The characteristic of the new blade is that they have a lower peripherical speed that means lower
viscous force acting on the blades and lower wear.
The origin of Cartesian axis is choice in the center of the mixer, the mixer analyzed has
one star and the cinematic analysis is carried on for one blade. The blade is represented by the line
of its front and in order to evaluate the speed along the blade, five point have been considered. In
the following figures are showed results for a blade with one of the proposed new angle.
Figure 11 shows trajectories of the actual and the proposed blade in 5 different points of the front
line .

(a) (b)

Figure 11. Trajectories of the actual (a) and the proposed blade (b) in 5 different points of the
front line.

(a) (b)

Figure 12. Speed of the actual (a) and the proposed blade(b) in 5 different points of the front line .

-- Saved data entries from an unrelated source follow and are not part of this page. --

(** * Caffe runtime core ([include/caffe/common.hpp]): a shallow embedding

    The development models the concurrency helpers and the static runtime
    state of [caffe/common.hpp]:
    - [ThreadSafeMap<M>] over an ordered [std::map] (a strictly key-sorted
      association list, compared with the map's [operator<]);
    - [Flag], the mutex/condition-variable event, as a pair of booleans
      with the wake-up predicates of its [cv_.wait] calls;
    - [atomic_maximum] / [atomic_minimum], the CAS loops, as an interleaving
      step relation over threads sharing one atomic cell;
    - the [Caffe] statics [epoch_count_], [gpus_] and [mode_]. *)

From Stdlib Require Import List Bool Arith Lia ZArith NArith Sorting.Sorted.
From Stdlib Require Ascii.
Import ListNotations.

(* ================================================================== *)
(** ** [ThreadSafeMap<std::map<K, V>>] *)

Module TSMap.

Section StdMap.

Context {K V : Type}.

(** [std::less<K>]: the key comparison of the underlying [std::map]. *)
Variable key_lt : K -> K -> bool.
(** [operator>] on the mapped type, used by [insert_max]. *)
Variable value_gt : V -> V -> bool.

(** The map's contents in iteration order, [begin()] first. *)
Definition map_t := list (K * V).

Definition keys (m : map_t) : list K := map fst m.

(** [std::map::find]: keys are equivalent when neither is less than the other. *)
Fixpoint map_find (k : K) (m : map_t) : option V :=
  match m with
  | [] => None
  | (k', v') :: t =>
      if key_lt k k' then None
      else if key_lt k' k then map_find k t
      else Some v'
  end.

(** [std::map::emplace] / [insert]: no effect when the key is present. *)
Fixpoint map_emplace (k : K) (v : V) (m : map_t) : map_t :=
  match m with
  | [] => [(k, v)]
  | (k', v') :: t =>
      if key_lt k k' then (k, v) :: m
      else if key_lt k' k then (k', v') :: map_emplace k v t
      else m
  end.

(** [it->second = value] on the element found for [k]. *)
Fixpoint map_assign (k : K) (v : V) (m : map_t) : map_t :=
  match m with
  | [] => []
  | (k', v') :: t =>
      if key_lt k k' then m
      else if key_lt k' k then (k', v') :: map_assign k v t
      else (k', v) :: t
  end.

(** [map_[k] = v]: [operator[]] default-inserts, the caller assigns. *)
Fixpoint map_set (k : K) (v : V) (m : map_t) : map_t :=
  match m with
  | [] => [(k, v)]
  | (k', v') :: t =>
      if key_lt k k' then (k, v) :: m
      else if key_lt k' k then (k', v') :: map_set k v t
      else (k', v) :: t
  end.

(** [std::map::erase(key)]. *)
Fixpoint map_erase (k : K) (m : map_t) : map_t :=
  match m with
  | [] => []
  | (k', v') :: t =>
      if key_lt k k' then m
      else if key_lt k' k then (k', v') :: map_erase k t
      else t
  end.

(** [ThreadSafeMap::insert_max]. *)
Definition insert_max (k : K) (v : V) (m : map_t) : map_t :=
  match map_find k m with
  | None => map_emplace k v m
  | Some old => if value_gt v old then map_assign k v m else m
  end.

(** [ThreadSafeMap::remove_top(key, value)]: the result, the two output
    arguments after the call, and the map after the call. *)
Definition remove_top (key : K) (value : V) (m : map_t)
  : bool * K * V * map_t :=
  match m with
  | [] => (false, key, value, m)
  | (k, v) :: t => (true, k, v, t)
  end.
(** The first pool-token entry has a value without "uint"; a second one
    follows. *)
Definition entries_unreadable_value : list PyVal :=
  [ VDict {[ "key" := VStr "dG9rZW5fYV9rZXk="; "value" := teal_value 11 ]};
    VDict {[ "key" := VStr "cG9vbF90b2tlbl9rZXk=";
             "value" := VDict {[ "bytes" := VStr ""; "type" := VInt 2 ]} ]};
    VDict {[ "key" := VStr "cG9vbF90b2tlbl9rZXk="; "value" := teal_value 4242 ]} ].

Definition demo_optin_stx : Submitted :=
  {| transaction := {| fields := AssetOptInTxn "ACCOUNT" 3;
                       sp := demo_params; group := None |};
     signed_with := "KEY" |}.

(** The integers [int.to_bytes(8, "big")] accepts. *)
Definition uint64 (z : Z) : Prop := 0 ≤ z < 2 ^ 64.

(** [polls_within n m]: from any world, [m] only adds to the calls, and it
    adds at most [n] polls. *)
Definition polls_within {Node A} (n : nat) (m : M Node A) : Prop :=
  ∀ w, ∃ cs, calls (m w).2 = calls w ++ cs ∧ (polls cs ≤ n)%nat.

(** * Properties *)

(** ** Rules for [wp] *)

Section Rules.
Context {Node : Type}.
Implicit Types w : World Node.

Lemma wp_ret {A} (a : A) w Q : Q (Ok a) w → wp (ret a) w Q.
Proof. exact id. Qed.

Lemma wp_raise {A} e w (Q : Res A → World Node → Prop) :
  Q (Raise e) w → wp (raise e) w Q.
Proof. exact id. Qed.

Lemma wp_lift {A} (r : Res A) w Q : Q r w → wp (lift r) w Q.
Proof. exact id. Qed.

Lemma wp_bind {A B} (m : M Node A) (k : A → M Node B) w Q :
  wp m w (λ r w1, match r with
                  | Ok a => wp (k a) w1 Q
                  | Raise e => Q (Raise e) w1
                  end) →
  wp (bind m k) w Q.
Proof.
  unfold wp, bind. destruct (m w) as [[a|e] w1]; simpl; auto.
Qed.

Lemma wp_call {A} (c : Res A → Call) (method : Node → Res A * Node) w Q :
  (∀ r n, method (node w) = (r, n) →
          Q r {| node := n; calls := calls w ++ [c r]; heap := heap w |}) →
  wp (call c method) w Q.
Proof.
  intros H. unfold wp, call. destruct (method (node w)) as [r n] eqn:E.
  simpl. apply H. reflexivity.
Qed.

Lemma wp_new_txn (L : Library) f p w (Q : Res ref → World Node → Prop) :
  (∀ e, txn_check L f p = Some e → Q (Raise e) w) →
  (txn_check L f p = None →
   Q (Ok (length (heap w)))
     {| node := node w; calls := calls w;
        heap := heap w ++ [{| fields := f; sp := p; group := None |}] |}) →
  wp (new_txn L f p) w Q.
Proof.
  intros He Hn. unfold wp, new_txn.
  destruct (txn_check L f p) as [e|]; simpl; auto.
Qed.

Lemma wp_load (r : ref) w (Q : Res Transaction → World Node → Prop) :
  (∀ t, heap w !! r = Some t → Q (Ok t) w) →
  (heap w !! r = None → Q (Raise IndexError) w) →
  wp (load r) w Q.
Proof.
  intros Hs Hn. unfold wp, load. destruct (heap w !! r) as [t|]; simpl; auto.
Qed.

Lemma wp_sign (L : Library) (r : ref) key w (Q : Res SignedTransaction → World Node → Prop) :
  (∀ e, key_check L key = Some e → Q (Raise e) w) →
  (key_check L key = None → Q (Ok {| txn_of := r; signature := key |}) w) →
  wp (sign L r key) w Q.
Proof.
  intros He Hn. unfold wp, sign. destruct (key_check L key) as [e|]; simpl; auto.
Qed.

Lemma only_calls_pure {A} P (r : Res A) : only_calls (Node := Node) P (lift r).
Proof.
  intros w Q HQ. specialize (HQ r (node w) []).
  rewrite app_nil_r in HQ. destruct w. apply HQ. constructor.
Qed.

Lemma only_calls_ret {A} P (a : A) : only_calls (Node := Node) P (ret a).
Proof. apply (only_calls_pure P (Ok a)). Qed.

Lemma only_calls_raise {A} P e : only_calls (Node := Node) P (raise (A := A) e).
Proof. apply (only_calls_pure P (Raise e)). Qed.

Lemma only_calls_load P (r : ref) : only_calls (Node := Node) P (load r).
Proof.
  intros w Q HQ. unfold wp, load.
  destruct (heap w !! r); simpl;
    [ specialize (HQ (Ok t) (node w) []) | specialize (HQ (Raise IndexError) (node w) []) ];
    rewrite app_nil_r in HQ; destruct w; apply HQ; constructor.
Qed.

Lemma only_calls_call {A} P (c : Res A → Call) (method : Node → Res A * Node) :
  (∀ r, P (c r) = true) → only_calls P (call c method).
Proof.
  intros Hc w Q HQ. apply wp_call. intros r n _. apply (HQ _ _ [_]).
  repeat constructor. apply Hc.
Qed.

Lemma only_calls_bind {A B} P (m : M Node A) (k : A → M Node B) :
  only_calls P m → (∀ a, only_calls P (k a)) → only_calls P (bind m k).
Proof.
  intros Hm Hk w Q HQ. apply wp_bind, Hm. intros [a|e] nd cs Hcs; [|auto].
  apply Hk. intros r nd' cs' Hcs'. simpl. rewrite <- app_assoc.
  apply HQ, Forall_app. auto.
Qed.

Figure 12 shows the speed of actual and proposed blade in five different points of the
front line and Figure 13 the speed along the frontline.
The speed is lower in the extreme of the proposed blade compare to the actual blade; for this
reason some prototype blades are made forecasting a better resistance wear because a lower
viscous force.

(a) (b)

Figure 13. Speed of the actual (a) and the proposed blade (b) along the line defining the blade.


On the cinematic analysis some prototype blades are made and an experimental test campaign
is began in order to evaluate resistance wear and unloading time.
Until now, measures of wear and of unload times show encouraging results: the new blades have
a higher wear resistance and unload time shorter respect to the actual ones.
The result of experimental test will be useful for to set up a model of blades wear in order to
choose the best angle for the pleat.